## Computer System Architecture 6.823 Quiz \#1 March 8th, 2019

## Name:

$\qquad$
This is a closed book, closed notes exam. 80 Minutes
14 Pages (+2 Scratch)

Notes:

- Not all questions are of equal difficulty, so look over the entire exam and budget your time carefully.
- Please carefully state any assumptions you make.
- Show your work to receive full credit.
- Please write your name on every page in the quiz.
- You must not discuss a quiz's contents with other students who have not yet taken the quiz.
- Pages 15 and 16 are scratch pages.
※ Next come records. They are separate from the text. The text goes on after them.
(** * Stock ChartBot v0.2: support/resistance levels over the extended session

    A shallow embedding of the computational core of [Stock_ChartBot_v0.2.py]:
    the extended-hours window ([get_extended_period]), the window filter of
    [get_extended_data], OHLCV resampling ([resample_data]), local-extrema
    detection ([find_support_resistance]) and the per-symbol / batch drivers
    ([generate_chart_for_symbol], [generate_charts]).

    Conventions.
    - A price is a finite float in the program.  The core only compares
      prices and takes maxima and minima, so a price is represented by an
      integer number of ticks ([Z]); a volume is an integer, and the sum
      of an [int64] column wraps around ([wrap64]).  NaN, which pandas
      produces for an empty bucket, is [None].
    - An instant is a number of seconds since the epoch ([Z]).
    - The index of a frame is increasing, as the provider delivers it and
      as the window filter keeps it; the results on ['first'] and ['last']
      of a bucket are stated for such frames.
    - A Python exception is a value of [Exn]; a function that may raise
      returns [Result A = Exn + A].
    - The drivers are followed on the runs in which the provider's frame
      has its five columns once [fix_data_columns] has run and in which
      matplotlib draws and saves the figure; the debug lines of the log
      are left out, except for the one of [get_extended_period]. *)

From stdpp Require Import base list sorting strings gmap.

Set Warnings "-clear-no-such-hyp".

Open Scope Z_scope.

(** ** Exceptions *)

(** [DownloadError] stands for whatever the data provider raises. *)
Inductive Exn : Type :=
  | ValueError (msg : string)
  | KeyError (key : string)
  | DownloadError (msg : string).

Definition Result : Type → Type := sum Exn.

Global Instance result_ret : MRet Result := λ A a, inr a.
Global Instance result_bind : MBind Result := λ A B k m,
  match m with
  | inl e => inl e
  | inr a => k a
  end.

(** ** Data model *)

(** One row of the OHLCV frame; [Timestamp] is the index value. *)
Record Bar : Type := mkBar {
  Timestamp : Z;
  Open : Z;
  High : Z;
  Low : Z;
  Close : Z;
  Volume : Z
}.

(** A [DataFrame] is the list of its rows in index order; [data.empty] is
    [data = []]. *)
Abbreviation DataFrame := (list Bar).

Definition len {A} (l : list A) : Z := Z.of_nat (length l).

(** Selection by a boolean mask, as numpy and pandas do it: the entries of
    [l] whose mask entry is [True], in their order. *)
Definition select {A} (l : list A) (mask : list bool) : list A :=
  fst <$> filter (λ p, p.2 = true) (zip l mask).

(** ** Local extrema ([scipy.signal.argrelextrema], default [mode='clip']) *)

Module Extrema.

(** [data.take(i, mode='clip')]: an index below 0 reads element 0, an
    index past the end reads the last element. *)
Definition clip (n i : Z) : Z := Z.max 0 (Z.min i (n - 1)).

Definition take_clip (data : list Z) (i : Z) : Z :=
  data !!! Z.to_nat (clip (len data) i).

Definition np_less (a b : Z) : bool := bool_decide (a < b).
Definition np_greater (a b : Z) : bool := bool_decide (a > b).

(** One iteration of the loop over [shift]: both neighbours at distance
    [shift] are compared with the element itself, for all positions at
    once. *)
Definition relextrema_step (comparator : Z → Z → bool) (data : list Z)
    (locs main : list Z) (results : list bool) (shift : Z) : list bool :=
  let plus := (λ l, take_clip data (l + shift)) <$> locs in
  let minus := (λ l, take_clip data (l - shift)) <$> locs in
  let results := zip_with andb results (zip_with comparator main plus) in
  zip_with andb results (zip_with comparator main minus).

(** [for shift in range(1, order + 1)], with the early exit taken as soon
    as no position is left. *)
Fixpoint relextrema_loop (comparator : Z → Z → bool) (data : list Z)
    (locs main : list Z) (shifts : list Z) (results : list bool)
    : list bool :=
  match shifts with
  | [] => results
  | shift :: shifts' =>
      let results := relextrema_step comparator data locs main results shift in
      if negb (existsb id results) then results
      else relextrema_loop comparator data locs main shifts' results
  end.

Definition boolrelextrema (data : list Z) (comparator : Z → Z → bool)
    (order : Z) : Result (list bool) :=
  if bool_decide (order < 1) then
    inl (ValueError "Order must be an int >= 1")
  else
    let datalen := len data in
    let locs := seqZ 0 datalen in
    let results := replicate (length data) true in
    let main := take_clip data <$> locs in
    inr (relextrema_loop comparator data locs main (seqZ 1 order) results).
Use them if you need more space to answer one of the questions, or for rough work.

| Part A |  | 20 Points |
| ---: | :--- | ---: |
| Part B | $=$ | 40 Points |
| Part C | $=$ | 40 Points |

## Part A: Self-Modifying Code (20 points)

In this problem we will use the EDSACjr instruction set from Handout 1, shown in Table A-1.
Table A-1. EDSACjr instruction set

| Opcode | Description |
| :--- | :--- |
| ADD $n$ | Accum $\leftarrow$ Accum $+\mathrm{M}[n]$ |
| SUB $n$ | Accum $\leftarrow$ Accum $-\mathrm{M}[n]$ |
| STORE $n$ | $\mathrm{M}[\mathrm{n}] \leftarrow$ Accum |
| CLEAR | Accum $\leftarrow 0$ |
| OR $n$ | Accum $\leftarrow$ Accum $\mid \mathrm{M}[n]$ |
| AND $n$ | Accum $\leftarrow$ Accum $\& \mathrm{M}[n]$ |
| SHIFTR $n$ | Accum $\leftarrow$ Accum $\operatorname{shiftr} n$ |
| SHIFTL $n$ | Accum $\leftarrow$ Accum shiftl $n$ |
| BGE $n$ | If Accum $\geq 0$ then $\mathrm{PC} \leftarrow n$ |
| BLT $n$ | If Accum $<0$ then $\mathrm{PC} \leftarrow n$ |
| END | Halt machine |

## Question 1 (10 points)

Implement a program that, given a value, returns the number of entries in the N -element array A that are greater than or equal to the value. In C :

```
int A[N];
int count = 0;
for (int i = 0; i < N; i++)
    if (A[i] >= val)
        count++;
```

We have provided a portion of the code for you. To simplify your job, you can assume the code will be executed only once. We have also provided the initial memory layout. Array A is stored contiguously in memory, starting from location _A. Memory locations _N, _IDX, _VAL, and _COUNT hold the values of $\mathrm{N}, \mathrm{i}$, val, and count, respectively. Assume that $\overline{\mathrm{N}}$ is greater than 0 (i.e., array A has at least 1 element). If you need to, you can use additional memory locations for your own variables. You should label each variable and define its initial value.


## Question 2 (10 points)

Ben Bitdiddle got an early Christmas present in the form of EDSACjr-II, which augments EDSACjr with an index register (see accompanying Handout on EDSACjr-II). Using the index register in EDSACjr-II, rewrite the program from Question 1 without using self-modifying code. For maximum points, you should use at most 12 instructions per iteration of the loop.

Memory:


We accepted answers that used $n$ in ADDi $n$ and SUBi $n$ as memory addresses instead of literals (i.e., ADDi $n$ becomes IX $\leftarrow$ IX + M[n]).

Program:


## Part B: Virtual Memory and Caches (40 points)

## Question 1 (5 points)

Consider a direct-mapped cache with 64-byte blocks and 4 sets. The table below shows a timeline of how the cache metadata (tags and valid bits) changes after a series of memory accesses. The leftmost column indicates the address of the memory access, and the rest of the row should indicate the metadata after the access is performed.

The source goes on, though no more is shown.